— Task requirements —
Among the entries below, how many lines include the string "which"? Answer with only the number.

— Records to process —
(* ===== verification/Prelude.v ===== *)
(** * Fleet telemetry: a verification library

    The server under src/ receives telemetry from vehicles over mTLS
    websockets.  A vehicle is identified by its client certificate; each binary
    message it sends is a FlatBuffers envelope around a protobuf payload; the
    server turns it into a record, rewrites the payload, hands the record to
    the producers configured for its topic and answers the vehicle, at once or
    when a datastore has acknowledged the record.  This library models that
    path in Rocq, from the certificate to the answer, with the configuration
    that directs it, and proves what makes it correct.

    ** The files, and the code they model

    - [Prelude] (this file): bytes and strings, fixed-width integers, errors,
      panics, and the state monad [go] whose computations may panic.
    - [GoStd], [GoTime], [GoFloat], [GoJson]: the parts of Go's standard library
      the program calls: [strings] and [strconv] on byte strings; the calendar
      and the RFC 3339 text of a time; [strconv.ParseFloat], [%.5f], the
      [fmt.Sscanf] of locations and the scientific-notation expression;
      [json.Marshal] of dynamic values.
    - [ProtoEnums], [Protos]: src/protos/*.pb.go, the enumerations with their
      name and value maps, and the messages with the getters that are called.
      The protobuf runtime is the interface [ProtoCodec] (its laws are
      [ProtoCodecSpec]); [ProtoRef] is a concrete runtime.
    - [Identity]: src/messages/identity.go.
    - [Flatbuffers]: src/messages/tesla/, the generated accessors and builders
      over the interface [FlatbuffersLib] of the FlatBuffers runtime, whose laws
      [FlatbuffersSpec] describe a builder as a heap of finished objects;
      [FbRef] is a concrete runtime.
    - [Messages]: src/messages/stream_message.go, stream_ack_message.go.
    - [FbElements]: the rest of the generated tables: element accessors,
      lengths, mutators in place and vector builders, over the further
      interface [FlatbuffersElements] with its laws [FlatbuffersElementsSpec];
      [FbRefElements] extends [FbRef] to it.
    - [Logger]: src/logger/logger.go, as the entries that reach logrus.
      [Airbrake]: src/server/airbrake, as the notices that reach Airbrake.
    - [Telemetry]: src/telemetry/, the record ([TRecord] is the source's
      [Record]), its payload transformations, the serializer, and the events a
      call emits: log lines, metrics, notices, records handed to producers.
    - [Config]: src/config/, loading and validation of the configuration, the
      reliable-acknowledgement sources, the producers and the dispatch rules.
    - [Streaming]: src/server/streaming/socket.go, the socket manager and its
      read loop over the interface [RateLimiter].
    - [Server]: src/server/streaming/server.go and socket_registry.go, with a
      heap of socket managers shared between the registry and the connections.
    - [SocketLifecycle]: the goroutines of a socket (reader, writer and the
      server's acknowledgement goroutine) as a step relation over the bounded
      channel that joins them.  [SocketWriter]: the code of the writer, its
      deadlines and its loop, as a refinement of the writer's steps there.
    - [SimpleLogger]: src/datastore/simple/, the producer that logs records, and
      its transformers.
    - [Datastores]: src/datastore/kafka, kinesis, googlepubsub, redis and zmq, a
      Module each; what every producer promises the server is the class
      [AckingProducer] with its law [AckingProducerSpec], which each of them
      implements.
    - [Mqtt]: src/datastore/mqtt/, the topics, the JSON values and the tokens.
    - [Delivery]: the composition of the producers of a dispatch rule, the
      acknowledgement sources of the configuration and the acknowledgement
      goroutine, for any producers of the class.
    - [Metrics]: src/metrics/ and the metrics every package registers; the
      Prometheus client is the interface [PrometheusClient].  [MetricUpdates]:
      the updates of the producers and sockets against those registrations.
      [Adapters]: src/metrics/adapter/, the methods of the three kinds of
      metrics.  [Usage]: the statistics of the Go runtime that metrics.go
      reports, and the servers of src/server/monitoring/metrics_server.go.
    - [Monitoring]: src/server/middleware, src/server/airbrake's middleware, the
      status page and the profiler's switch.
    - [Startup]: how the commands of src/cmd/ configure themselves: the TLS
      configurations of src/config/config.go and the options of its clients, the
      server's certificate (src/server/certificates/acme.go), the control plane
      and the health check.
    - [System]: the process, as the list of what it did, its metrics and its
      standard logger.  [Producers]: [ConfigureProducers] of config.go over it,
      with the constructors of [Datastores], [Mqtt] and [SimpleLogger].
      [EndToEnd]: the configured producers composed with [Delivery].
      [Lifecycle]: src/cmd/main.go and the loading of the configuration, from
      the flags to the exit code.
    - [ControlPlane]: src/cmd/controlplane/main.go, its probe of the server's
      certificate and its process.
    - [Tools]: src/tools/, the tool that makes certificates, over a file system.

    A call goes from [Server.ServeBinaryWs] to [Identity], then to
    [Streaming.ProcessTelemetry], which for each frame calls
    [Telemetry.NewRecord] (which calls [Messages], [Flatbuffers] and [Protos]),
    [Telemetry.Dispatch] and [respondToVehicle]; each producer a record is
    dispatched to runs its [Produce], and what it sends on the acknowledgement
    channel reaches [Server.handleAcks], which answers for the datastores.  A
    client of a datastore is a function from the requests made so far and the
    next request to its answer, so the theorems hold for every behaviour.
    Around that, [Lifecycle.run] loads the configuration ([Config]), makes the
    collector ([Metrics]), the TLS configuration ([Startup]) and the producers
    ([Producers]), starts the servers and closes what it made; the machine it
    runs on is a record of the answers it gets ([Machine], [Clients]).

    ** How the code is represented

    A Go string or byte slice is a byte string; an [int64], [uint32] or
    [uint64] is an integer with its wrap-around written out where the code can
    reach it; a pointer that may be nil is an [option]; a [(value, error)] pair
    is a [result], or a value with an [option] of an error where both are used;
    a panic is [Panic], and what a function that recovers returns keeps the
    effects made before the panic.  A method that changes its receiver returns
    the new one.  Time, fresh UUIDs, files and the environment are arguments:
    each reading of the clock is one of them.  A Go map is a [gmap]; where the
    result of the code depends on the order in which a map is iterated, the
    order is an argument and the theorems hold for every one.

    ** What is shown

    - From bytes to records: encoding and decoding of both messages are inverse
      ([Messages]); a record that is accepted belongs to the device of the
      certificate, in the record, in the message and in its encoded payload;
      every other outcome of the deserializer; the two answers decode to what
      they name ([Telemetry]).
    - Payload transformations: numbers leave scientific notation, the first
      location string is parsed with the right signs, numbers of milliseconds
      become timestamps of the same instant, and nothing else changes; which
      texts and timestamps are left out is part of the theorems ([Telemetry],
      [GoFloat]).
    - A connection: what each message is answered with and who receives it, on
      every branch, and from it the behaviour of the whole read loop with rate
      limiting, as a specification ([Streaming]: [answers], [handed], [served])
      the code refines.
    - The server: the registry as an invariant of all runs, acknowledgements
      routed to the right socket, connectivity events, and a registry restored
      after every connection, panics included ([Server]).
    - Concurrency: in all interleavings answers are written in order; none is
      lost while the writer runs, and when it ends at most one and the content
      of the channel; a running writer makes progress; a dead one can block its
      senders for ever ([SocketLifecycle]); every run of the writer's code is a
      run of those steps, whatever the connection answers ([SocketWriter]).
    - Configuration: loaded configurations are valid; environment over file
      over defaults; reliable-acknowledgement sources and dispatch rules as
      declared, for every iteration order ([Config]); the server always requires
      client certificates, ACME options are complete or refused ([Startup]).
    - Datastores: what each producer sends its client and when it acknowledges,
      as a law all of them satisfy ([Datastores], [Mqtt], [Delivery]); what is
      logged and published of a payload ([SimpleLogger], [Mqtt]).
    - Metrics: registration never panics, and every update fits a registered
      metric ([Metrics], [MetricUpdates]) and succeeds in every collector
      ([Adapters]); what the usage reporter sets, and when it divides by zero
      ([Usage]); the middleware as written never reports to Airbrake
      ([Monitoring]).
    - The process: the producers a configuration gives, refining the abstract
      rules of [Config] ([Producers]), and with them the acknowledgement of a
      record as the configuration declares it ([EndToEnd]); what the server does from its start to its
      end, case by case of what can fail, and that it releases what it took,
      panics included ([Lifecycle]); the control plane is healthy exactly when the endpoint's certificate verifies
      ([ControlPlane]).
    - The certificate tool: every requested certificate has its files, with the
      identity the server gives it, whole unless an error the tool drops cut them
      short ([Tools]).
    - Generated tables: the maps of all enumerations are inverse ([ProtoEnums]);
      a generated mutator changes the bytes of its own element and nothing else
      of the message ([FbElements]).
    - Identities: the sender id of a certificate parses back to its parts, and
      the first relevant OID decides ([Identity]).

    ** Fuel and bounds

    The only fuel is in scanners that remove at least one byte a round
    ([trim_left], [SkipSpace_loop], [spaces_loop]): the length of the input is
    enough.  The shortest decimal of a float is searched with fuel 800
    ([shortest], [trim_zeros]): a [float64] has at most 767 significant digits,
    and an exact one ends the search.  A FlatBuffers builder is relied on up to 2^30 bytes ([fb_capacity],
    half of the size at which the runtime panics); the round trips ask that a
    message fits ([message_fits], [ack_fits], [response_fits]).  The channel
    of a socket holds 1000 messages ([writeChan_capacity]); the theorems on it hold for every capacity.

    ** What is not modelled, and why

    The protobuf, FlatBuffers, UUID, rate-limiter, logrus and websocket
    packages, the clients of the datastores and of the metric systems are not
    part of src/, nor are certmagic, X.509 and the TLS handshake: what the code
    relies on is an interface or an argument.  The network, files, signals and
    the HTTP multiplexer are input and output: answers of the machine, and
    actions of the process.  In [Telemetry] a dispatch rule holds names of
    producers that are not nil; [Config] and [Producers] show for which
    configurations that is so.  The decoding of the JSON configuration is the
    standard library's, on the tags of the structs.  Of the generated code, the
    protobuf methods and messages (vehicle_metric.pb.go) that nothing calls are
    left out: they are plumbing of the protobuf runtime. *)

From Stdlib Require Export ZArith Lia String Ascii Strings.Byte SpecFloat.
From stdpp Require Export base gmap sets list strings pretty.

— Reply —
8